Monday, August 18, 2014

How Much Walking Should You Do in a Walkable Neighborhood?

Walkability is a current planning trend that has implications for public health, traffic, land use planning, zoning, parks and pretty much everything we like about cities. All else equal, cities should favor more walkability over less walkability. Too often planners and urbanists narrowly define walkability as the ability to walk to places where they like to spend money*, and we should think more broadly about what walkable means for all types of folks, but in most cases more walking is better than less walking.

Say you live in a walkable community where you can do most of your errands on foot. How much might you walk on any given day? How much should you walk? Paul Krugman weighed in on this question on his blog. He notes that he walks about 15,000 steps per day, and this is "fairly easy to do." Since most people take about 2,000 steps per mile, he's covering about 7.5 miles daily. This is hard to do!

I posit that if you are walking 7.5 miles daily to go about your business you are not in a walkable community. Mabe farmers and ranchers cover that kind of ground, but at that distance your daily activities are too spread out for easy walking. That distance covered daily is getting close to the hunter-gather period where humans walked 3,000-4,000 miles annually.

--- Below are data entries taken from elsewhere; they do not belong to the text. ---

(** One call of [clearFilters]. *)
Lemma clearFilters_selects (m : Model) :
  groups m = buildGroups (filteredErrors m) ->
  (forall e, e ∈ filteredErrors m -> e ∈ allErrors m) ->
  GoInt.len (allErrors m) < 2 ^ 63 ->
  0 <= groupCursor m -> 0 <= errorCursor m ->
  exists m', clearFilters m = Some m' /\
    (levelFilter m' = EmptyString /\ componentFilter m' = EmptyString /\
     messageFilter m' = EmptyString /\ filterInput m' = EmptyString) /\
    filteredErrors m' = allErrors m /\
    groups m' = buildGroups (allErrors m) /\
    match selectedError m with
    | Some (Some e) =>
        if ID e >? 0 then
          (exists e', selectedError m' = Some (Some e') /\ ID e' = ID e) /\
          findInGroups (ID e) (groups m') 0 = Some (groupCursor m', errorCursor m') /\
          groupOffset m' = groupCursor m' / panelPageSize m' * panelPageSize m' /\
          errorOffset m' = errorCursor m' / panelPageSize m' * panelPageSize m' /\
          visible (groupCursor m') (groupOffset m') (panelPageSize m') /\
          visible (errorCursor m') (errorOffset m') (panelPageSize m')
        else sameCursors m m'
    | _ => sameCursors m m'
    end.
Proof.
  intros Hgroups Hsub Hlen Hgc Hec. unfold clearFilters.
  destruct (getFilteredGroupErrors_ok m Hgc) as [errors Herr].
  rewrite Herr, (selectedError_cases m errors Herr Hec). simpl.
  remember (set_groups _ _) as m1 eqn:Hm1.
  assert (exists v, updateContextPane m1 = Some (set_viewport v m1)) as [v1 Hu1].
  { apply updateContextPane_ok; subst m1; simpl; lia. }
  destruct (Z.ltb_spec (errorCursor m) (GoInt.len errors)) as [Hlt|Hge]; simpl;
    [|rewrite Hu1; eexists; split; [done|]; subst m1; simpl; by split_and!].
  destruct (index_lt errors (errorCursor m)) as [e He]; [lia|].
  rewrite He. simpl.
  destruct (Z.gtb_spec (ID e) 0) as [Hid|Hid]; simpl;
    [|rewrite Hu1; eexists; split; [done|]; subst m1; simpl; by split_and!].
  (* the selected error is an error of the full set *)
  assert (e ∈ allErrors m) as Hall.
  { destruct (getFilteredGroupErrors_elem_of m errors e Herr (index_elem_of _ _ _ He))
      as (g & Hg & Hin).
    rewrite Hgroups in Hg. eauto using buildGroups_elem_of. }
  unfold findAndSelectError. subst m1. simpl.
  destruct (findInGroups (ID e) (buildGroups (allErrors m)) 0) as [[gi ei]|] eqn:Hfind.
  2:{ exfalso. destruct (buildGroups_covers e (allErrors m) Hall) as (g & Hg & Hin).
      by eapply findInGroups_None. }
  pose proof Hfind as Hpos.
  apply findInGroups_Some in Hpos as (Hgi & g & e' & Hig & Hei & Hie & Hide).
  rewrite Z.sub_0_r in Hig. simpl.
  rewrite !div_page. simpl.
  match goal with |- context [updateContextPane ?m2] =>
    destruct (updateContextPane_ok m2) as [v2 ->]; [simpl; lia|simpl; lia|] end.
  eexists. split; [done|]. simpl. split_and!; try done.
  - exists e'. split; [|done].
    unfold selectedError, getFilteredGroupErrors. simpl.
    destruct (Z.geb_spec gi (GoInt.len (buildGroups (allErrors m)))); [lia|].
    rewrite Hig. simpl.
    destruct (Z.eqb_spec (GoInt.len (ErrorGroup.Errors g)) 0); [lia|].
    destruct (Z.geb_spec ei (GoInt.len (ErrorGroup.Errors g))); [lia|]. simpl.
    by rewrite Hie.
  - unfold panelPageSize. simpl. fold (panelPageSize m).
    apply page_offset; [|apply panelPageSize_ge5].
    pose proof (buildGroups_length (allErrors m)). unfold GoInt.len in *. lia.
  - unfold panelPageSize. simpl. fold (panelPageSize m).
    apply page_offset; [|apply panelPageSize_ge5].
    assert (g ∈ buildGroups (allErrors m)) as Hg by by eapply index_elem_of.
    pose proof (buildGroups_group_length _ _ Hg). unfold GoInt.len in *. lia.
  - unfold visible, panelPageSize. simpl. fold (panelPageSize m).
    destruct (page_align gi (panelPageSize m)); [|apply panelPageSize_ge5|lia].
    pose proof (buildGroups_length (allErrors m)). unfold GoInt.len in *. lia.
  - unfold visible, panelPageSize. simpl. fold (panelPageSize m).
    destruct (page_align ei (panelPageSize m)); [|apply panelPageSize_ge5|lia].
    assert (g ∈ buildGroups (allErrors m)) as Hg by by eapply index_elem_of.
    pose proof (buildGroups_group_length _ _ Hg). unfold GoInt.len in *. lia.
Qed.
(** C9 at work: equal kernel+user sums system-wide, an unchanged system
    time for a process, and a rate that is computed. *)
Lemma C9_zero_denominator_witness :
  fst (GetSystemCPU (mkSysPrev (filetime_of 100) (filetime_of 50) (filetime_of 50))
                    (Some (system_times 130 60 40))) = S754_zero false /\
  fst (sample_times 5000 (mkBaselines {[ 7 := 1000 ]} {[ 7 := 5000 ]}) 7
                    (filetime_of 700) (filetime_of 500)) = S754_zero false /\
  is_nan (fst (sample_times 5500 (mkBaselines {[ 7 := 1000 ]} {[ 7 := 5000 ]}) 7
                            (filetime_of 700) (filetime_of 500))) = false.
Proof.
  split; [|split].
  - apply (proj1 C9_zero_denominator). reflexivity.
  - apply (proj1 (proj2 C9_zero_denominator)) with (s_prev := 5000); [reflexivity|lia].
  - apply (proj2 (proj2 (proj2 C9_zero_denominator))). unfold is_ull, two64. lia.
Defined.

(** ** Order of the list *)

Lemma SFleb_rank x y :
  is_nan x = false -> is_nan y = false ->
  (SFleb x y = true <-> ~ lex_lt (rank y) (rank x)).
Proof.
  intros Hx Hy. unfold SFleb.
  destruct x as [sx|sx| |sx mx ex], y as [sy|sy| |sy my ey];
    try discriminate; simpl;
    repeat match goal with s : bool |- _ => destruct s end; simpl;
    try (split; [discriminate | lia]); try (split; [reflexivity | lia]);
    try (split; [lia | reflexivity]).
  - change (Pos.compare_cont Eq mx my) with (mx ?= my)%positive.
    destruct (Z.compare_spec ex ey), (Pos.compare_spec mx my); simpl;
      split; intros Hc; try discriminate; try reflexivity; try lia.
  - change (Pos.compare_cont Eq mx my) with (mx ?= my)%positive.
    destruct (Z.compare_spec ex ey), (Pos.compare_spec mx my); simpl;
      split; intros Hc; try discriminate; try reflexivity; try lia.
Qed.

Lemma not_gt_leb x y :
  is_nan x = false -> is_nan y = false -> gt y x = false -> SFleb y x = true.
Proof.
  intros Hx Hy H. apply SFleb_rank; try assumption.
  unfold gt in H. apply not_true_iff_false in H.
  rewrite SFltb_rank in H by assumption. exact H.
Qed.

Lemma StronglySorted_weaken {A} (R R' : A -> A -> Prop) (P : A -> Prop) l :
  (forall a b, P a -> P b -> R a b -> R' a b) -> Forall P l ->
  StronglySorted R l -> StronglySorted R' l.
Proof.
  intros HR HP Hs. induction Hs as [|a l Hs IH Ha]; [constructor|].
  apply List.Forall_cons_iff in HP. destruct HP as [Pa Pl].
  constructor; [apply IH; exact Pl|].
  rewrite List.Forall_forall in *. intros x Hx. apply HR; auto.
Qed.
(** * TCA9534 / PCA9534 I2C GPIO expander driver (TCA9534.py)

    A shallow embedding of the CircuitPython driver.  Python integers are
    [Z] with the bit operations of [Z] (which agree with Python's on
    negative numbers: both are infinite two's complement).  A method is a
    computation over the one expander object; an exception leaves the
    object as it was when the exception was raised, exactly as in Python. *)

From Stdlib Require Import ZArith List String Bool Lia.
From Stdlib Require Import Strings.Byte.
Import ListNotations.
Open Scope Z_scope.

(** ** Exceptions and results *)

Inductive exn : Type :=
| OSError          (* an I2C transaction failed *)
| AssertionError
| AttributeError
| TypeError
| ValueError.

Inductive result (A : Type) : Type :=
| Ok (a : A)
| Raise (e : exn).
Arguments Ok {A} a.
Arguments Raise {A} e.

(** ** Computations that mutate an object and may raise

    The object is threaded through; when an exception is raised the rest
    of the computation is skipped and the object stays as it is. *)

Definition Exec (S A : Type) : Type := S -> result A * S.

Definition ret {S A} (a : A) : Exec S A := fun s => (Ok a, s).

Definition bind {S A B} (m : Exec S A) (k : A -> Exec S B) : Exec S B :=
  fun s =>
    match m s with
    | (Ok a, s') => k a s'
    | (Raise e, s') => (Raise e, s')
    end.

Definition lift {S A} (r : result A) : Exec S A := fun s => (r, s).

Definition raise {S A} (e : exn) : Exec S A := lift (Raise e).

Declare Scope exec_scope.
Delimit Scope exec_scope with exec.
Notation "x <- c1 ;; c2" := (bind c1 (fun x => c2))
  (at level 61, c1 at next level, right associativity) : exec_scope.
Notation "c1 ;; c2" := (bind c1 (fun _ => c2))
  (at level 61, right associativity) : exec_scope.
Open Scope exec_scope.

(** ** Register addresses (module constants) *)

Definition _TCA9534_DEFAULT_I2C_ADDR : Z := 0x20.
Definition _TCA9534_REGISTER_INPUT_PORT : Z := 0x00.
Definition _TCA9534_REGISTER_OUTPUT_PORT : Z := 0x01.
Definition _TCA9534_REGISTER_INVERSION : Z := 0x02.
Definition _TCA9534_REGISTER_CONFIGURATION : Z := 0x03.

(** ** Python integer and bytearray primitives *)

(** [a << n]; Python raises ValueError on a negative shift count. *)
Definition py_lshift (a n : Z) : result Z :=
  if n <? 0 then Raise ValueError else Ok (Z.shiftl a n).

(** [a >> n]; Python raises ValueError on a negative shift count. *)
Definition py_rshift (a n : Z) : result Z :=
  if n <? 0 then Raise ValueError else Ok (Z.shiftr a n).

An realistic pace for walking is about three miles per hour. This means that 7.5 miles is about 2.5 hours of travel per day, not including subway, bus, taxi, etc. It is certainly doable, but not simply by going about your business. You have to want to do it, and be able to afford to do it. Walking is a leisure good if your income is high enough. You can buy more enjoyable and slower travel and work a bit less. Most people don't have this option, however.

But how much walking is the right amount for a walkable community? I'm not sure, but one place to start is with established travel time budgets of around 90 minutes of total travel per day. This suggests walking about 4.5 miles daily, which is less than the doctor recommended 10,000 steps.  I'm not sure this is right or wrong (it is probably too high as carrying things while walking or traveling with children limits how far and how fast you can go), but a good place to start when evaluating walkable communities. People should be able to take care of their daily business by walking less than five miles per day.  If you use transit and live and work within 1/2 mile of your stops, then your commute includes two miles of walking. As the average person takes less than four trips per day total (Table 3 in this summary of NHTS data, and I realize that national data may not accurately reflect trip totals for denser areas) it seems unlikely that a couple more trips will lead to a few more miles, unless your destination are really far apart.

In sum, to make a community walkable it must have lots of things close together. The closer together these things are, the fewer miles traveled it takes to get to them. So the most walkable places are those where people can access the most while walking the least. If you are walking 2.5 miles per day for all of your activities--which is about what I average about forty blocks north of where Paul Krugman lives (somewhere on the Upper West Side as I understand)--then walking places is easy.

Since each mile is associated with about 100 calories burned, we should also temper our expectations that the marginal increase in walking will offset the increase in calories recently seen. Five miles daily is not enough to offset fancy coffee drinks, sports drinks or even eating out a couple of times per week.

So walking is good and we should encourage more of it through design, mixed uses and street redesign. We should also keep in mind that too much walking suggests that our communities are not actually that walkable and people walk a lot because they can. To be truly walkable people should be able to reach all of their destinations without walking far. Ultimately, however, if we really want people to walk more the best thing to do is get everybody a dog.




*Central Park is one of the best places in Manhattan to walk, but for the most part you just walk about and enjoy your company, the trees, turtles, an occasional bird, etc. Central Park is not a great place to walk because you want to have lunch at the Boathouse. Fancy people take a shuttle there.